- **About this task**
Below are some records. Return exactly the lines from the one with "(** * PinnedSpec: the" to the one with "From S2P Require Import Prelude GoStd Errors Spec", and nothing else.

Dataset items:
○ ○ ○ ○ ○

Definition PinnedPath : res string :=
  let* dir := testdata_dir in
  match os_ReadDir dir with
  | Err err => Err (EErrorf "specserver: read testdata dir %q: %w" [AStr dir; AWrap err])
  | Ok entries =>
      match List.find is_swagger entries with
      | Some e => Ok (filepath_Join dir e.1)
      | None => Err (EErrorf "specserver: no pinned swagger-*.yaml in %q" [AStr dir])
      end
  end.
End Load.

(** * Lemmas *)

(** ** [stableSort] sorts *)

Lemma sift_inserts l x r : StronglySorted String.le l ->
  exists l1 l2, l = l1 ++ l2 /\ sift (l ++ x :: r) (length l) = (l1 ++ x :: l2) ++ r /\
    StronglySorted String.le (l1 ++ x :: l2).
Proof.
  revert r. induction l as [|a l IH] using rev_ind; intros r Hs.
  - exists [], []. split_and!; [done|done|]. repeat constructor.
  - assert (Ha : forall y, y ∈ l -> String.le y a).
    { intros y Hy. eapply (StronglySorted_app_1_elem_of _ l [a]); [done|done|by left]. }
    assert (Hl : StronglySorted String.le l) by (by eapply StronglySorted_app_1_l).
    rewrite length_app, Nat.add_1_r. cbn [sift].
    rewrite <- app_assoc. cbn [app].
    rewrite (list_lookup_middle l (x :: r) a) by done.
    replace (l ++ a :: x :: r) with ((l ++ [a]) ++ x :: r) by (by rewrite <- app_assoc).
    rewrite (list_lookup_middle (l ++ [a]) r x) by (rewrite length_app, Nat.add_1_r; done).
    destruct (decide (String.le a x)) as [Hle|Hgt].
    + exists (l ++ [a]), []. split_and!; [by rewrite app_nil_r|by rewrite <- !app_assoc|].
      apply StronglySorted_app_2; [|done|repeat constructor]. intros y z Hy ->%list_elem_of_singleton.
      apply elem_of_app in Hy as [Hy| ->%list_elem_of_singleton]; [|done]. etrans; [by apply Ha|done].
    + rewrite <- app_assoc. cbn [app].
      replace (<[length l:=x]> (<[S (length l):=a]> (l ++ a :: x :: r))) with (l ++ x :: a :: r).
      2: { rewrite insert_app_r_alt by lia. replace (S (length l) - length l)%nat with 1%nat by lia. cbn.
           rewrite insert_app_r_alt by lia. by rewrite Nat.sub_diag. }
      destruct (IH (a :: r) Hl) as (l1 & l2 & -> & -> & Hs'). exists l1, (l2 ++ [a]).
      split_and!; [by rewrite <- app_assoc| |].
      * rewrite <- !app_assoc. cbn [app]. by rewrite <- app_assoc.
      * change (l1 ++ x :: l2 ++ [a]) with (l1 ++ (x :: l2) ++ [a]). rewrite app_assoc.
        apply StronglySorted_app_2; [|done|repeat constructor]. intros y z Hy ->%list_elem_of_singleton.
        assert (Hx : String.le x a) by (destruct (total String.le x a); [done|contradiction]).
        apply elem_of_app in Hy as [Hy|Hy]; [apply Ha; set_solver|].
        apply elem_of_cons in Hy as [->|Hy]; [done|apply Ha; set_solver].
Qed.
(* ===== verification/PinnedSpec.v ===== *)
(** * PinnedSpec: the specification the repository pins
    ([internal/spec/testdata/swagger-2026-10-28-20f9be8f.yaml]), as the tree the YAML
    parser gives, with the members the walk reads: [parameters] with their [in], [name]
    and [required], [requestBody], [$ref], the JSON schema of a body, and of a schema its
    [type], [required], [properties], [items], [oneOf] and [allOf].  Descriptions,
    examples, responses, formats and the components that no request refers to are left
    out: [SpecWalker] never looks at them.  [pinned_walk] is what the walk makes of it. *)
From S2P Require Import Prelude GoStd Errors Spec SpecWalker.

Definition typed (t : string) : node := mapping [("type", scalar t)].
Definition names (l : list string) : node := sequence (map scalar l).
Definition schemaRef (name : string) : node := mapping [("$ref", scalar ("#/components/schemas/" +:+ name))].
Definition bodyRef (name : string) : node := mapping [("$ref", scalar ("#/components/requestBodies/" +:+ name))].

(** A parameter; [required] is left out where it is [""]. *)
Definition param (loc name required : string) : node :=
  mapping ([("in", scalar loc); ("name", scalar name)] ++
           (if is_empty required then [] else [("required", scalar required)])).

(** ** The schemas *)

Definition schema_AccountChangeCreditInfo : node :=
  mapping
    [("type", scalar "object");
     ("properties", mapping
          [("totalCredit", typed "integer"); ("availableCredit", typed "integer");
           ("usedCredit", typed "integer"); ("lateFeeAmount", typed "integer");
           ("overpaidAmount", typed "integer"); ("userStatus", typed "string")]);
     ("required", names ["userStatus"; "totalCredit"; "availableCredit"; "usedCredit"])].

Definition schema_AccountChangeExtendInfo : node :=
  mapping
    [("type", scalar "object");
     ("properties", mapping
          [("tempCreditLimitAdjustmentValidTil", typed "integer");
           ("creditLimitAdjustmentReason", typed "string")])].

Definition schema_AccountChanges : node :=
  mapping
    [("type", scalar "object");
     ("properties", mapping
          [("externalReferenceUid", typed "string"); ("previousStatus", typed "string");
           ("currentStatus", typed "string"); ("totalCreditChange", typed "integer");
           ("usedCreditChange", typed "integer"); ("frozenCreditChange", typed "integer");
           ("availableCreditChange", typed "integer"); ("overpaidAmountChange", typed "integer");
           ("lateFeeAmountChange", typed "integer"); ("interestAmountChange", typed "integer");
           ("version", typed "integer")]);
     ("required", names ["externalReferenceUid"; "version"])].

Definition schema_AccountNotification : node :=
  mapping
    [("type", scalar "object");
     ("properties", mapping
          [("callbackRequestId", typed "string"); ("externalReferenceUid", typed "string");
           ("externalRequestId", typed "string"); ("event", typed "string"); ("scene", typed "string");
           ("previousStatus", typed "string"); ("currentStatus", typed "string");
           ("currency", schemaRef "CurrencyCode"); ("amountChange", typed "integer");
           ("version", typed "integer"); ("creditInfo", schemaRef "AccountChangeCreditInfo");
           ("extendInfo", schemaRef "AccountChangeExtendInfo")]);
     ("required", names ["callbackRequestId"; "externalReferenceUid"; "event"; "scene"; "creditInfo"; "currency"])].

Definition schema_ApplicationEssentialInfo : node :=
  mapping
    [("type", scalar "object"); ("required", names ["platformInformation"]);
     ("properties", mapping
          [("livenessCheck", mapping
                [("type", scalar "object");
                 ("properties", mapping
                      [("result", typed "string"); ("snapshotPhoto", typed "string");
                       ("livenessCheckResult01", typed "string"); ("livenessCheckResult02", typed "string");
                       ("livenessCheckResult03", typed "string")])]);
           ("individualProfile", mapping
                [("type", scalar "object"); ("required", names ["idType"; "ocrResult"; "idFrontPhoto"]);
                 ("properties", mapping
                      [("idType", typed "string");
                       ("ocrResult", mapping
                            [("type", scalar "object");
                             ("required", names ["idNumber"; "fullName"; "birthPlace"; "manuallyBirthDate"; "jobType"; "ocrProvince"; "ocrCity"; "ocrDistrict"; "ocrGender"; "ocrReligion"; "manuallyRt"; "manuallyRw"; "manuallyExpiredDate"; "manuallyCitizenship"]);
                             ("properties", mapping
                                  [("idNumber", typed "string"); ("fullName", typed "string");
                                   ("birthPlace", typed "string"); ("ocrBloodType", typed "string");
                                   ("ocrReligion", typed "string"); ("ocrGender", typed "string");
                                   ("manuallyBirthDate", typed "string"); ("ocrProvince", typed "string");
                                   ("ocrCity", typed "string"); ("ocrDistrict", typed "string");
                                   ("jobType", typed "string"); ("ocrMaritalStatus", typed "string");
                                   ("manuallyExpiredDate", typed "string");
                                   ("manuallyCitizenship", typed "string"); ("manuallyRt", typed "string");
                                   ("manuallyRw", typed "string")])]);
                       ("idFrontPhoto", typed "string"); ("manuallyEducation", typed "string");
                       ("motherMaidenName", typed "string"); ("maritalStatus", typed "string")])]);
           ("emergencyContact", schemaRef "EmergencyContact");
           ("emergencyContact_2", schemaRef "EmergencyContact");
           ("workInformation", schemaRef "WorkInformation");
           ("residential", schemaRef "ResidentialInformation");
           ("paymentInformation", schemaRef "PaymentInformation");
           ("platformInformation", mapping
                [("type", scalar "object");
                 ("required", names ["sceneType"; "deviceInfo"; "creditProfile"; "userFlag"; "scdUserLevel"]);
                 ("properties", mapping
                      [("creditProfile", schemaRef "CreditProfile");
                       ("latestGkycTimeStamp", typed "string"); ("userFlag", typed "string");
                       ("scdUserLevel", typed "string"); ("sceneType", schemaRef "CreditSceneType");
                       ("deviceInfo", schemaRef "PlatformDeviceInfo")])])])].
(* ===== verification/Mock.v ===== *)
(** * Mock: the mock server ([mock/transport.go], [scenarios.go], [server_options.go],
    [server_dispatch.go], [sign_helper.go]).

    A request to the server is one step of its state: the transport's log and counters,
    the replay cache, what it reported to the test, and the state of the partner whose
    callback handlers it calls.  The mutexes make each part of the step atomic; the steps
    here are taken one after the other, and their parts interleave in [MockOverlap].  A
    scenario is any function of the request and of how many came before. *)
From S2P Require Import Prelude GoStd Errors Canonical GoCrypto Sign Encrypt GoHttp Json Codec Schema Transport World.
From S2P Require Import Client PaymentTypes Refund Repayment CreditTypes Callback MockCache Spec.

(** ** [json.Marshal]: the escaping of HTML is on *)

Definition html_escape (c : ascii) : list ascii :=
  if bool_decide (c = "<"%char) then chars "\u003c"
  else if bool_decide (c = ">"%char) then chars "\u003e"
  else if bool_decide (c = "&"%char) then chars "\u0026"
  else [c].

(** Outside its strings a compact document has none of these characters, so escaping
    the whole escapes the strings. *)
Definition json_Marshal (j : json) : string := of_chars (flat_map html_escape (chars (json_print j))).

(** ** Requests, responses, scenarios *)

Record mock_request := mkMockRequest {
  mq_Method : string; mq_Path : string; mq_RawQuery : string; mq_Header : Header; mq_Body : string;
}.
(** The body is what reading it to the end yields ([readAndReset]). *)
Record mock_response := mkMockResponse { mp_StatusCode : Z; mp_Header : Header; mp_Body : string }.

Record callbackPayload := mkCallbackPayload { cp_handlerKey : string; cp_path : string; cp_body : string }.

(** [Scenario], with the optional capability [autoCallbackCarrier]: [None] for a scenario
    that does not implement it. *)
Record Scenario := mkScenario {
  Respond : nat -> mock_request -> res mock_response;
  AutoCallback : option (string -> string -> string -> option callbackPayload);
}.

Definition ScenarioFunc (f : nat -> mock_request -> res mock_response) : Scenario := mkScenario f None.

Definition jsonHeader : Header := {[ "Content-Type" := ["application/json; charset=utf-8"] ]}.
Definition jsonResponse (status : Z) (body : string) : mock_response := mkMockResponse status jsonHeader body.
Definition JSONResponse (status : Z) (v : json) : res mock_response := Ok (jsonResponse status (json_Marshal v)).

Definition obj (ms : list (string * string)) : string :=
  "{" +:+ String.concat "," (map (fun kv => dqs kv.1 +:+ ":" +:+ kv.2) ms) +:+ "}".

Definition success_body : string := obj [("code", dqs "SUCCESS"); ("message", dqs "ok")].

Definition AlwaysSuccess : Scenario := ScenarioFunc (fun _ _ => Ok (jsonResponse 200 success_body)).

Definition AlwaysProcessing : Scenario :=
  ScenarioFunc (fun _ _ => Ok (jsonResponse 200
    (obj [("code", dqs "SUCCESS"); ("message", dqs "ok"); ("data", obj [("status", dqs "PROCESSING")])]))).

Section Quoted.
Context {X : Texts}.
Definition AlwaysFailed (code : FailureCode) : Scenario :=
  ScenarioFunc (fun _ _ => Ok (jsonResponse 200
    (obj [("code", dqs "SUCCESS"); ("message", dqs "ok");
          ("data", obj (("status", dqs "FAILED") :: if negb (is_empty code) then [("failureCode", quote code)] else []))]))).

Definition AlwaysAPIError (httpStatus : Z) (code : Code) (msg : string) : Scenario :=
  ScenarioFunc (fun _ _ => Ok (jsonResponse httpStatus (obj [("code", quote code); ("message", quote msg)]))).
End Quoted.

(** A nil scenario under a key is [None]. *)
Definition PerEndpoint (byOp : gmap string (option Scenario)) (fallback : option Scenario) : Scenario :=
  let fallback := default AlwaysSuccess fallback in
  let at_op key := match byOp !! key with Some (Some s) => Some s | _ => None end in
  mkScenario
    (fun n r => Respond (default fallback (at_op (ToUpper (mq_Method r) +:+ " " +:+ mq_Path r))) n r)
    (Some (fun op reqBody respBody =>
       match (let* s := from_option Ok (Err tt) (at_op op) in from_option Ok (Err tt) (AutoCallback s)) with
       | Ok carrier => carrier op reqBody respBody
       | Err _ =>
           match AutoCallback fallback with
           | Some carrier => carrier op reqBody respBody
           | None => None
           end
       end)).

(** ** The transport ([mock/transport.go]) *)

Record RecordedRequest := mkRecorded {
  rc_Method : string; rc_Path : string; rc_Headers : Header; rc_Query : string; rc_Body : string;
}.

Record MockTransport := mkTransport {
  t_scenario : Scenario;
  t_requests : list RecordedRequest;
  t_hits : gmap string Z;
}.

(** A nil scenario ends the test. *)
Definition NewTransport (scenario : option Scenario) : res MockTransport :=
  match scenario with
  | None => Err (ENew "mock.NewTransport: nil Scenario")
  | Some s => Ok (mkTransport s [] ∅)
  end.

Definition SetScenario (t : MockTransport) (scenario : option Scenario) : res MockTransport :=
  match scenario with
  | None => Err (ENew "mock.Transport.SetScenario: nil Scenario")
  | Some s => Ok (mkTransport s (t_requests t) (t_hits t))
  end.

Definition Hits (t : MockTransport) (op : string) : Z := default 0 (t_hits t !! op).
Definition Requests (t : MockTransport) : list RecordedRequest := t_requests t.
Definition ResetTransport (t : MockTransport) : MockTransport := mkTransport (t_scenario t) [] ∅.

(** A body by its reads: the bytes each one yields, with its error; past the last one
    lies [io.EOF]. *)
Definition reads := list (string * option error).

Fixpoint drain (body : string) (rs : reads) : string :=
  match rs with
  | [] => body
  | (chunk, err) :: rs =>
      let body := body +:+ chunk in
      match err with Some _ => body | None => drain body rs end
  end.

(** The reads of a [bytes.Reader], through a buffer of 4096 bytes; each takes one at least. *)
Fixpoint bytes_reads (fuel : nat) (l : list ascii) : reads :=
  match fuel, l with
  | S fuel, _ :: _ => (of_chars (take 4096 l), None) :: bytes_reads fuel (drop 4096 l)
  | _, _ => []
  end.
Definition newNopCloserBytes (b : string) : reads := bytes_reads (length (chars b)) (chars b).

(** The bytes read, and the body the request is left with. *)
Definition readAndReset (b : option reads) : string * option reads :=
  match b with
  | None => ("", None)
  | Some rs => let body := drain "" rs in (body, Some (newNopCloserBytes body))
  end.

Lemma drain_bytes fuel l body : (length l <= fuel)%nat -> drain body (bytes_reads fuel l) = body +:+ of_chars l.
Proof.
  revert l body. induction fuel as [|fuel IH]; intros [|a l] body Hl; cbn [bytes_reads drain length] in *; try lia.
  1,2: by rewrite str_app_nil_r.
  rewrite IH by (rewrite length_drop; cbn [length]; lia).
  by rewrite str_app_assoc, <- of_chars_app, take_drop.
Qed.

(** Who reads the body next, the server after the transport say, reads the same bytes. *)
Lemma readAndReset_again b : (readAndReset (readAndReset b).2).1 = (readAndReset b).1.
Proof.
  destruct b as [rs|]; [|done]. cbn [readAndReset fst snd]. unfold newNopCloserBytes.
  rewrite drain_bytes by done. apply of_chars_chars.
Qed.

Definition RoundTrip (t : MockTransport) (r : mock_request) : res mock_response * MockTransport :=
  let rec := mkRecorded (mq_Method r) (mq_Path r) (mq_Header r) (mq_RawQuery r) (mq_Body r) in
  let op := mq_Method r +:+ " " +:+ mq_Path r in
  (Respond (t_scenario t) (length (t_requests t)) r,
   mkTransport (t_scenario t) (t_requests t ++ [rec]) (<[op := i64 (Hits t op + 1)]> (t_hits t))).

(** The part of a body that names the request. *)
Record blob := mkBlob { blob_RequestID : string }.
Definition blob_json : codec blob := struct (mkBlob "") [ "requestId" ~> blob_RequestID as str ].
Definition blob_requestId (body : string) : string :=
  match unmarshal blob_json body with Some b => blob_RequestID b | None => "" end.

(** ** Options of the server ([mock/server_options.go]) *)

(** [normalizeOpKey]: the method in upper case. *)
Fixpoint normalize_chars (seen l : list ascii) : option (list ascii) :=
  match l with
  | [] => None
  | c :: l' => if bool_decide (c = " "%char) then Some (map to_upper (rev seen) ++ l) else normalize_chars (c :: seen) l'
  end.
Definition normalizeOpKey (op : string) : string :=
  match normalize_chars [] (chars op) with Some l => of_chars l | None => op end.

Section Server.
Context {X : Texts} {R : RSA} {P : X509} {A : AES} {S : Type}.

(** A partner's callback handler: its reply, or the value it panics with, and the partner's
    state after it. *)
Definition http_Handler : Type := inbound -> S -> result string reply * S.

Record serverConfig := mkServerConfig {
  sc_specValidation : bool;
  sc_idempotency : bool;
  sc_idempotencyCacheSize : Z;
  sc_idempotencyDecryptPEM : string;
  sc_autoCallbackHandlers : gmap string http_Handler;
  sc_autoCallbackURL : string;
  sc_autoCallbackDelay : Z;
  sc_autoCallbackSignerPEM : string;
  sc_responseSigningKeyPEM : string;
}.
Definition ServerOption : Type := serverConfig -> serverConfig.

Definition WithSpecValidation : ServerOption := fun c =>
  mkServerConfig true (sc_idempotency c) (sc_idempotencyCacheSize c) (sc_idempotencyDecryptPEM c)
    (sc_autoCallbackHandlers c) (sc_autoCallbackURL c) (sc_autoCallbackDelay c) (sc_autoCallbackSignerPEM c)
    (sc_responseSigningKeyPEM c).
Definition WithIdempotency : ServerOption := fun c =>
  mkServerConfig (sc_specValidation c) true
    (if sc_idempotencyCacheSize c =? 0 then 1024 else sc_idempotencyCacheSize c) (sc_idempotencyDecryptPEM c)
    (sc_autoCallbackHandlers c) (sc_autoCallbackURL c) (sc_autoCallbackDelay c) (sc_autoCallbackSignerPEM c)
    (sc_responseSigningKeyPEM c).
Definition WithIdempotencyCacheSize (n : Z) : ServerOption := fun c =>
  if 0 <? n then
    mkServerConfig (sc_specValidation c) (sc_idempotency c) n (sc_idempotencyDecryptPEM c)
      (sc_autoCallbackHandlers c) (sc_autoCallbackURL c) (sc_autoCallbackDelay c) (sc_autoCallbackSignerPEM c)
      (sc_responseSigningKeyPEM c)
  else c.
Definition WithIdempotencyDecryptKey (privPEM : string) : ServerOption := fun c =>
  mkServerConfig (sc_specValidation c) (sc_idempotency c) (sc_idempotencyCacheSize c) privPEM
    (sc_autoCallbackHandlers c) (sc_autoCallbackURL c) (sc_autoCallbackDelay c) (sc_autoCallbackSignerPEM c)
    (sc_responseSigningKeyPEM c).
(* ===== verification/MockOverlap.v ===== *)
(** * MockOverlap: requests to the mock server that overlap in time
    ([mock/server_dispatch.go], [mock/transport.go], [mock/server_options.go]).

    [net/http] serves every request in a goroutine of its own.  A call goes through the
    phases of [serveHTTP]; between two phases lies at most one critical section (of the
    transport's mutex or of the cache's) or one report to the test, so a step of one call
    is atomic and the steps of the calls interleave freely, with each other and with the
    test swapping the scenario.  A scenario answers at the moment its request is recorded,
    and a callback handler runs as one step. *)
From S2P Require Import Prelude GoStd Errors Canonical GoCrypto Sign Encrypt GoHttp Json Codec Schema Transport World.
From S2P Require Import Client PaymentTypes Callback MockCache Spec Mock.

Section Overlap.
Context {X : Texts} {R : RSA} {P : X509} {A : AES} {Partner : Type}.
Variable MockSigningPrivKeyPEM : string.
Variables (spec : res Spec) (cfg : serverConfig Partner) (cap : Z).

(** How a reply came about. *)
Inductive manner := Refused | Replayed (entry : cacheEntry) | Failed | Served (key : string).

(** Where a call stands in [serveHTTP]. *)
Inductive phase :=
| Entered
| Validated
| Keyed (key : string)
| Missed (key : string)
| Answered (key : string) (resp : mock_response)
| Signed (key : string) (resp : mock_response) (hdr : Header)
| Written (key : string) (rp : reply)
| Firing (key : string) (rp : reply) (payload : callbackPayload)
| Done (how : manner) (rp : reply).

(** The handler or the URL a payload goes to. *)
Definition fire_payload (e : dispatch_env) (s : Server Partner) (payload : callbackPayload) : Server Partner :=
  match sc_autoCallbackHandlers cfg !! normalizeOpKey (cp_handlerKey payload) with
  | Some h => fireCallbackInProcess MockSigningPrivKeyPEM cfg e s h payload
  | None => if negb (is_empty (sc_autoCallbackURL cfg)) then fireCallbackToURL MockSigningPrivKeyPEM cfg e s payload else s
  end.

(** One step of a call. *)
Definition advance (e : dispatch_env) (r : mock_request) (ph : phase) (s : Server Partner) : phase * Server Partner :=
  let op := OpKey (mq_Method r) (mq_Path r) in
  match ph with
  | Entered =>
      let '(invalid, s) := if sc_specValidation cfg then specValidate spec s r else (None, s) in
      (match invalid with
       | Some (status, code, msg) => Done Refused (writeJSONErrorMock status code msg)
       | None => Validated
       end, s)
  | Validated =>
      match ms_idem s with
      | None => (Missed "", s)
      | Some _ => let '(key, s) := idemKey cfg s op r in (Keyed key, s)
      end
  | Keyed key =>
      match ms_idem s with
      | None => (Missed key, s)
      | Some c =>
          if is_empty key then (Missed key, s)
          else let '(hit, c) := Get c key in
               (match hit with Some entry => Done (Replayed entry) (replay entry) | None => Missed key end, set_idem s c)
      end
  | Missed key =>
      let '(resp, tr) := RoundTrip (ms_transport s) r in
      (match resp with Err err => Done Failed (http_Error (Error quote err) 500) | Ok resp => Answered key resp end,
       set_transport s tr)
  | Answered key resp =>
      if is_empty (sc_responseSigningKeyPEM cfg) then (Signed key resp (mp_Header resp), s)
      else match signBodyWithPEM (de_sign_ctx e) (de_sign_rnd e) (mp_Body resp) (sc_responseSigningKeyPEM cfg) with
           | Ok authz => (Signed key resp (Header_Set (mp_Header resp) "Authorization" authz), s)
           | Err err => (Signed key resp (mp_Header resp), Errorf s (EErrorf "mock.Server: WithResponseSigning: %v" [AErr err]))
           end
  | Signed key resp hdr =>
      (Written key (mkReply (mp_StatusCode resp) hdr (mp_Body resp)),
       match ms_idem s with
       | Some c => if is_empty key then s
                   else set_idem s (Put c key (mkCacheEntry key (mp_StatusCode resp) (mp_Body resp) hdr))
       | None => s
       end)
  | Written key rp =>
      if negb (bool_decide (sc_autoCallbackHandlers cfg = ∅)) || negb (is_empty (sc_autoCallbackURL cfg)) then
        match AutoCallback (t_scenario (ms_transport s)) with
        | None => (Done (Served key) rp, s)
        | Some carrier =>
            match carrier op (mq_Body r) (rp_body rp) with
            | None => (Done (Served key) rp, s)
            | Some payload => (Firing key rp payload, s)
            end
        end
      else (Done (Served key) rp, s)
  | Firing key rp payload => (Done (Served key) rp, fire_payload e s payload)
  | Done how rp => (Done how rp, s)
  end.

(** A call with nothing in between. *)
Fixpoint alone (n : nat) (e : dispatch_env) (r : mock_request) (ph : phase) (s : Server Partner) : phase * Server Partner :=
  match n with
  | O => (ph, s)
  | S n => let '(ph, s) := advance e r ph s in alone n e r ph s
  end.

(** ** Configurations *)

Record call := mkCall { cl_env : dispatch_env; cl_req : mock_request; cl_phase : phase }.

Definition at_phase (cl : call) (ph : phase) : call := mkCall (cl_env cl) (cl_req cl) ph.

Definition conf : Type := Server Partner * list call.

Inductive move : conf -> conf -> Prop :=
| move_enter s cs e r : move (s, cs) (s, cs ++ [mkCall e r Entered])
| move_call s cs i cl ph s' : cs !! i = Some cl -> advance (cl_env cl) (cl_req cl) (cl_phase cl) s = (ph, s') ->
    move (s, cs) (s', <[i := at_phase cl ph]> cs)
| move_swap s cs sc t : SetScenario (ms_transport s) sc = Ok t -> move (s, cs) (set_transport s t, cs).
Definition conforms (s : Server) (r : mock_request) (read_error : option error) : Prop :=
  exists o, Op (Some (srv_Spec s)) (mq_Method r) (mq_Path r) = Some o /\
    Forall (fun name => Header_Get (mq_Header r) name <> "") (demanded s o (op_RequiredHeader o)) /\
    ((mq_Method r = "GET" /\
      Forall (fun name => Values_Get (ParseQuery (mq_RawQuery r)).1 name <> "") (demanded s o (op_RequiredQuery o))) \/
     (mq_Method r = "POST" /\ exists body, read_body (mq_Body r) read_error = Ok body /\
      ("Encrypt" ∈ demanded s o (op_RequiredHeader o) \/ ValidateBody body (demanded s o (op_RequiredBody o)) = Some ""))).

(** A request the server does not judge: its body cannot be read, or its verb is another. *)
Definition unjudged (s : Server) (r : mock_request) (read_error : option error) : Prop :=
  exists o, Op (Some (srv_Spec s)) (mq_Method r) (mq_Path r) = Some o /\
    Forall (fun name => Header_Get (mq_Header r) name <> "") (demanded s o (op_RequiredHeader o)) /\
    ((mq_Method r = "POST" /\ exists err, read_body (mq_Body r) read_error = Err err) \/
     (mq_Method r <> "GET" /\ mq_Method r <> "POST")).

(** What a step leaves alone, and the hit it counts. *)
Definition stepped (s s' : Server) (op : string) : Prop :=
  srv_Spec s' = srv_Spec s /\ srv_skipReq s' = srv_skipReq s /\ srv_fixtures s' = srv_fixtures s /\
  srv_hits s' = <[op := i64 (default 0 (srv_hits s !! op) + 1)]> (srv_hits s).

Inductive outcome (s : Server) (r : mock_request) (read_error : option error) : reply -> list Failure -> Prop :=
| outcome_served : conforms s r read_error ->
    outcome s r read_error (writeFixture s (OpKey (mq_Method r) (mq_Path r))) []
| outcome_refused status code msg f : ~ conforms s r read_error -> ~ unjudged s r read_error ->
    status ∈ [400; 404] -> fl_Op f = OpKey (mq_Method r) (mq_Path r) ->
    outcome s r read_error (writeJSONError status code msg) [f]
| outcome_unjudged status code msg : ~ conforms s r read_error -> unjudged s r read_error -> status ∈ [400; 405] ->
    outcome s r read_error (writeJSONError status code msg) [].


Lemma find_empty {A} (f : A -> string) l :
  List.find (fun x => is_empty (f x)) l = None <-> Forall (fun x => f x <> "") l.
Proof.
  induction l as [|x l IH]; cbn [List.find]; [done|]. rewrite Forall_cons, <- IH, <- is_empty_false.
  destruct (is_empty (f x)); naive_solver.
Qed.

○ ○ ○ ○ ○

- **Response box**
(** * PinnedSpec: the specification the repository pins
    ([internal/spec/testdata/swagger-2026-10-28-20f9be8f.yaml]), as the tree the YAML
    parser gives, with the members the walk reads: [parameters] with their [in], [name]
    and [required], [requestBody], [$ref], the JSON schema of a body, and of a schema its
    [type], [required], [properties], [items], [oneOf] and [allOf].  Descriptions,
    examples, responses, formats and the components that no request refers to are left
    out: [SpecWalker] never looks at them.  [pinned_walk] is what the walk makes of it. *)
From S2P Require Import Prelude GoStd Errors Spec SpecWalker.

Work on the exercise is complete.